Affective-motivational disturbances are highly inconsistent in animal pain models. The reproducibility of the open-field test in assessing anxiety, malaise or disability remains controversial despite its popularity. While traumatic, persistent or multiregional pain models are commonly considered more effective in inducing negative affect or functional impairment, the early psychobehavioral changes before pain chronification are often underexplored. Here, we aimed to clarify the fundamental relationship between hypernociception and passive distress-like behavior using a model of transient inflammatory pain. To minimize latent confounders and increase data consistency, male C57BL/6N mice were habituated to the open-field arena 6 times before receiving the unilateral intraplantar injection of prostaglandin E2 (PGE2) or vehicle.
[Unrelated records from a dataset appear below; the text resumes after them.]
(** * The Query builder of the Realtime Database client
    (packages/database/src/api/Query.ts)

    A shallow embedding of the [Query] class: JavaScript values, a heap of
    [Query] objects with an exception monad over it, the modules [Query.ts]
    imports as interfaces, and the methods of the class written after the
    source, statement by statement. *)

From Stdlib Require Import Ascii String QArith Qcanon Qround.
From stdpp Require Import base numbers strings list gmap countable pretty.

Local Open Scope string_scope.

(** ** JavaScript values *)

(** A heap address of a [Query] instance. *)
Definition loc := nat.

(** The [number] type: the IEEE special values and the finite numbers, the
    latter as rationals (negative zero is identified with zero). *)
Inductive JsNumber :=
  | NaN
  | PosInfinity
  | NegInfinity
  | Finite (q : Qc).

Inductive JsValue :=
  | JUndefined
  | JNull
  | JBoolean (b : bool)
  | JNumber (n : JsNumber)
  | JString (s : string)
  | JObject (o : nat)      (* an object that is no Query, by identity *)
  | JFunction (f : nat)    (* a function, by identity *)
  | JQuery (l : loc).      (* a reference to a Query instance *)

Global Instance JsNumber_eq_dec : EqDecision JsNumber.
Proof. solve_decision. Defined.

Global Instance JsValue_eq_dec : EqDecision JsValue.
Proof. solve_decision. Defined.

Global Instance JsValue_inhabited : Inhabited JsValue := populate JUndefined.

(** [typeof v] *)
Definition typeof (v : JsValue) : string :=
  match v with
  | JUndefined => "undefined"
  | JNull => "object"
  | JBoolean _ => "boolean"
  | JNumber _ => "number"
  | JString _ => "string"
  | JObject _ => "object"
  | JFunction _ => "function"
  | JQuery _ => "object"
  end.

(** ToBoolean: the truthiness used by [if (v)], [a && b] and [a || b]. *)
Definition truthy (v : JsValue) : bool :=
  match v with
  | JUndefined | JNull => false
  | JBoolean b => b
  | JNumber NaN => false
  | JNumber (Finite q) => negb (bool_decide (q = 0%Qc))
  | JNumber _ => true
  | JString s => negb (bool_decide (s = ""))
  | JObject _ | JFunction _ | JQuery _ => true
  end.

(** [a === b] on numbers: [NaN] is different from itself. *)
Definition number_strict_eq (a b : JsNumber) : bool :=
  match a, b with
  | NaN, _ | _, NaN => false
  | _, _ => bool_decide (a = b)
  end.

(** [a === b] *)
Definition strict_eq (a b : JsValue) : bool :=
  match a, b with
  | JNumber x, JNumber y => number_strict_eq x y
  | _, _ => bool_decide (a = b)
  end.

(** [v == null], which also holds of [undefined]. *)
Definition loose_eq_null (v : JsValue) : bool :=
  match v with
  | JUndefined | JNull => true
  | _ => false
  end.

(** [a || b] on values. *)
Definition js_or (a b : JsValue) : JsValue := if truthy a then a else b.

(** [Math.floor] *)
Definition Math_floor (n : JsNumber) : JsNumber :=
  match n with
  | Finite q => Finite (Q2Qc (inject_Z (Qfloor q)))
  | _ => n
  end.
(** * factory-class-crud-generator: soft-delete CRUD over discovered models

  A shallow embedding of [src/models/base.py], [src/models/product.py],
  [src/models/offer.py] and [src/app/crud_generator.py].

  The relational database and the ORM session are external collaborators
  of the program.  They are represented by the small module [ORM] below:
  tables are lists of rows in scan order, a row maps column names to
  values, and a flush either applies one INSERT or UPDATE statement or
  reports an error and leaves the committed state as it was. *)

From stdpp Require Import gmap strings list fin_maps.
From Stdlib Require Import ZArith Ascii.

Local Open Scope string_scope.
Local Open Scope Z_scope.

(** ** Python values and dictionaries *)

Module Py.

(** [str.lower()] on the ASCII range (class names are identifiers). *)
Definition lower_char (c : ascii) : ascii :=
  let n := nat_of_ascii c in
  if ((65 <=? n) && (n <=? 90))%nat then ascii_of_nat (n + 32) else c.

Fixpoint lower (s : string) : string :=
  match s with
  | EmptyString => EmptyString
  | String c s' => String (lower_char c) (lower s')
  end.

(** A [dict] with string keys: insertion-ordered, one entry per key. *)
Abbreviation dict V := (list (string * V)).

Definition keys {V} (d : dict V) : list string := d.*1.

Fixpoint dict_get {V} (d : dict V) (k : string) : option V :=
  match d with
  | [] => None
  | (k', v) :: d' => if bool_decide (k' = k) then Some v else dict_get d' k
  end.

(** [d[k] = v]: an existing key keeps its position. *)
Fixpoint dict_set {V} (d : dict V) (k : string) (v : V) : dict V :=
  match d with
  | [] => [(k, v)]
  | (k', v') :: d' =>
      if bool_decide (k' = k) then (k', v) :: d' else (k', v') :: dict_set d' k v
  end.

(** Values that travel between a request body, a model instance and a
    table cell. *)
Inductive Value : Type :=
| VNone
| VInt (n : Z)
| VStr (s : string)
| VBool (b : bool)
| VDateTime (t : Z)
| VEnum (member : string).

#[global] Instance Value_eq_dec : EqDecision Value.
Proof. solve_decision. Defined.

(** What a raised exception carries. *)
Inductive Violation : Type :=
| NotNullViolation (column : string)
| UniqueViolation (column : string)
| ForeignKeyViolation (column : string).

Inductive Detail : Type :=
| DetailText (s : string)
| DetailIntegrity (orig : Violation).

Inductive Exception : Type :=
| HTTPException (status_code : Z) (detail : Detail)
| IntegrityError (orig : Violation)
| DataError (column : string)
| TypeError (key : string).

Inductive Result (A : Type) : Type :=
| Return (a : A)
| Raise (e : Exception).
Arguments Return {A} a.
Arguments Raise {A} e.

Definition HTTP_400_BAD_REQUEST : Z := 400.
Definition HTTP_404_NOT_FOUND : Z := 404.

End Py.
Import Py.

(** ** The ORM and the database behind it *)

Module ORM.

Inductive ColType : Type :=
| Integer
| String_ (length : nat)
| DateTime
| Boolean
| Enum (enum_cls : string) (members : list string)
| NullType.

Inductive PyType : Type :=
| py_int | py_str | py_datetime | py_bool | py_enum (enum_cls : string).

(** [column.type.python_type]; [None] stands for [NotImplementedError]. *)
Definition python_type (t : ColType) : option PyType :=
  match t with
  | Integer => Some py_int
  | String_ _ => Some py_str
  | DateTime => Some py_datetime
  | Boolean => Some py_bool
  | Enum cls _ => Some (py_enum cls)
  | NullType => None
  end.

(** [column.default]: a scalar default has an [arg], a sequence has none. *)
Inductive ColumnDefault : Type :=
| ScalarDefault (arg : Value)
| Sequence (seq_name : string).

Record Column : Type := mkColumn {
  name : string;
  type_ : ColType;
  primary_key : bool;
  nullable : bool;
  default : option ColumnDefault;
  onupdate : option Value;
  foreign_key : option (string * string)
}.

(** A mapped class: the columns it declares itself, and the names of its
    other attributes (relationships, methods, inherited members). *)
Record ModelClass : Type := mkModel {
  __name__ : string;
  own_columns : list Column;
  other_attrs : list string
}.

Abbreviation Row := (gmap string Value).
Abbreviation Table := (list (gmap string Value)).
Abbreviation DB := (gmap string (list (gmap string Value))).

Definition getattr (r : Row) (k : string) : Value := option.default VNone (r !! k).

(** Does a cell of type [t] store [v]?  NULL fits every type; there are no
    implicit conversions. *)
Definition accepts (t : ColType) (v : Value) : bool :=
  match v, t with
  | VNone, _ => true
  | VInt n, Integer => bool_decide (- 2147483648 <= n < 2147483648)
  | VStr s, String_ len => bool_decide (String.length s <= len)%nat
  | VDateTime _, DateTime => true
  | VBool _, Boolean => true
  | VEnum m, Enum _ members => bool_decide (m ∈ members)
  | _, _ => false
  end.

Definition id_is (item_id : Z) (r : Row) : bool :=
  bool_decide (r !! "id" = Some (VInt item_id)).

(** The SQL condition [WHERE is_active]. *)
Definition is_active (r : Row) : bool :=
  bool_decide (r !! "is_active" = Some (VBool true)).

Definition table (db : DB) (tablename : string) : Table :=
  option.default [] (db !! tablename).

(** [Query.first()] *)
Definition first (rows : Table) : option Row := head rows.

(** [Query.offset(skip).limit(limit).all()].  The database rejects a
    negative OFFSET or LIMIT. *)
Definition offset_limit_all (skip limit : Z) (rows : Table) : Result Table :=
  if bool_decide (skip < 0) then Raise (DataError "OFFSET")
  else if bool_decide (limit < 0) then Raise (DataError "LIMIT")
  else Return (take (Z.to_nat limit) (drop (Z.to_nat skip) rows)).

(** *** Flushing an INSERT

    A column whose attribute is unset or [None] is left out of the INSERT,
    so that its default, or the generated key of an integer primary key,
    applies.  [new_id] is the key the database generates for this row. *)
Definition insert_value (new_id : Z) (attrs : Row) (c : Column) : Value :=
  match getattr attrs (name c) with
  | VNone =>
      match default c with
      | Some (ScalarDefault v) => v
      | Some (Sequence _) => VInt new_id
      | None =>
          match primary_key c, type_ c with
          | true, Integer => VInt new_id
          | _, _ => VNone
          end
      end
  | v => v
  end.

Definition insert_row (cols : list Column) (new_id : Z) (attrs : Row) : Row :=
  list_to_map (map (fun c => (name c, insert_value new_id attrs c)) cols).

Definition check_types (cols : list Column) (r : Row) : option Column :=
  find (fun c => negb (accepts (type_ c) (getattr r (name c)))) cols.

Definition check_not_null (cols : list Column) (r : Row) : option Column :=
  find (fun c =>
          negb (nullable c) && bool_decide (getattr r (name c) = VNone)) cols.

Definition check_unique (cols : list Column) (others : Table) (r : Row)
  : option Column :=
  find (fun c =>
          primary_key c &&
          existsb (fun r' =>
                     bool_decide (getattr r' (name c) = getattr r (name c)))
                  others) cols.

Definition references (db : DB) (fk : string * string) (v : Value) : bool :=
  existsb (fun r' => bool_decide (getattr r' fk.2 = v)) (table db fk.1).

Definition check_foreign_keys (cols : list Column) (db : DB) (r : Row)
  : option Column :=
  find (fun c =>
          match foreign_key c with
          | Some fk =>
              negb (bool_decide (getattr r (name c) = VNone))
              && negb (references db fk (getattr r (name c)))
          | None => false
          end) cols.
Lemma get_set_other {V} (k x : string) (v : V) (d : Dict.t V) :
  x <> k -> Dict.get x (Dict.set k v d) = Dict.get x d.
Proof.
  intros Hx. induction d as [|[k' v'] d IH]; simpl.
  - destruct (String.eqb_spec k x) as [->|_]; [contradiction | reflexivity].
  - destruct (String.eqb_spec k' k) as [->|Hne]; simpl.
    + destruct (String.eqb_spec k x) as [->|_]; [contradiction | reflexivity].
    + rewrite IH. reflexivity.
Qed.

Lemma get_in_keys {V} (k : string) (d : Dict.t V) :
  In k (Dict.keys d) -> exists v, Dict.get k d = Some v /\ In (k, v) d.
Proof.
  induction d as [|[k' v'] d IH]; simpl; intros Hin; [destruct Hin|].
  destruct (String.eqb_spec k' k) as [->|Hne].
  - exists v'. split; [reflexivity | left; reflexivity].
  - destruct Hin as [He | Hin]; [contradiction|].
    destruct (IH Hin) as (v & Hg & Hi). exists v. split; [exact Hg | right; exact Hi].
Qed.

Lemma get_some_in_keys {V} (k : string) (d : Dict.t V) v :
  Dict.get k d = Some v -> In k (Dict.keys d).
Proof.
  induction d as [|[k' v'] d IH]; simpl; [discriminate|].
  destruct (String.eqb_spec k' k) as [->|Hne]; [left; reflexivity|].
  intros H. right. apply IH, H.
Qed.

Lemma get_none_not_in {V} (k : string) (d : Dict.t V) :
  Dict.get k d = None <-> ~ In k (Dict.keys d).
Proof.
  split.
  - intros Hg Hin. destruct (get_in_keys k d Hin) as (v & Hv & _). congruence.
  - intros Hn. destruct (Dict.get k d) eqn:Hg; [|reflexivity].
    exfalso. apply Hn. apply (get_some_in_keys _ _ _ Hg).
Qed.


Lemma param_names_in toks n :
  In n (param_names toks) <-> exists ty, In (TParam n ty) toks.
Proof.
  induction toks as [|[c|n' ty] ts IH]; simpl.
  - split; [intros [] | intros [ty []]].
  - rewrite IH. split; intros [ty H]; exists ty; [right; exact H|].
    destruct H as [H|H]; [discriminate | exact H].
  - rewrite IH. split.
    + intros [<- | [ty' H]]; [exists ty; left; reflexivity | exists ty'; right; exact H].
    + intros [ty' [H|H]]; [injection H as -> _; left; reflexivity|].
      right. exists ty'. exact H.
Qed.

Lemma param_names_app a b :
  param_names (a ++ b)%list = (param_names a ++ param_names b)%list.
Proof.
  induction a as [|[c|n ty] a IH]; simpl; [reflexivity | exact IH |].
  rewrite IH. reflexivity.
Qed.


Section CompilePath.
Context {E : Externals}.

Lemma fold_compile_raise toks e :
  fold_left compile_step toks (Raise e) = Raise e.
Proof. induction toks as [|t ts IH]; simpl; [reflexivity | exact IH]. Qed.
Open-field (40-min exploration) and nociceptive behavior were evaluated repeatedly along the course of hypernociception in both wild-type and transgenic mice with a known pronociceptive phenotype. To reduce subjectivity, multivariate open-field behavioral outcomes were analyzed by statistical modeling based on exploratory factor analyses, which yielded a 2-factor solution. Within 3 hr after PGE2 injection, mice developed significantly reduced center exploration (factor 1) and a marginally significant increase in their habituation tendency (factor 2), which were not apparent in vehicle-injected mice. The behavioral passivity generally improved as hypernociception subsided. Therefore, transient inflammatory irritation is sufficient to suppress mouse open-field exploratory activity. The apparent absence of late affective-motivational changes in some rodents with prolonged hypernociception may not imply a lack of preceding or underlying neuropsychological alterations. Procedural pain after invasive animal experiments, however small, should be assessed and adequately controlled as a potential research confounder.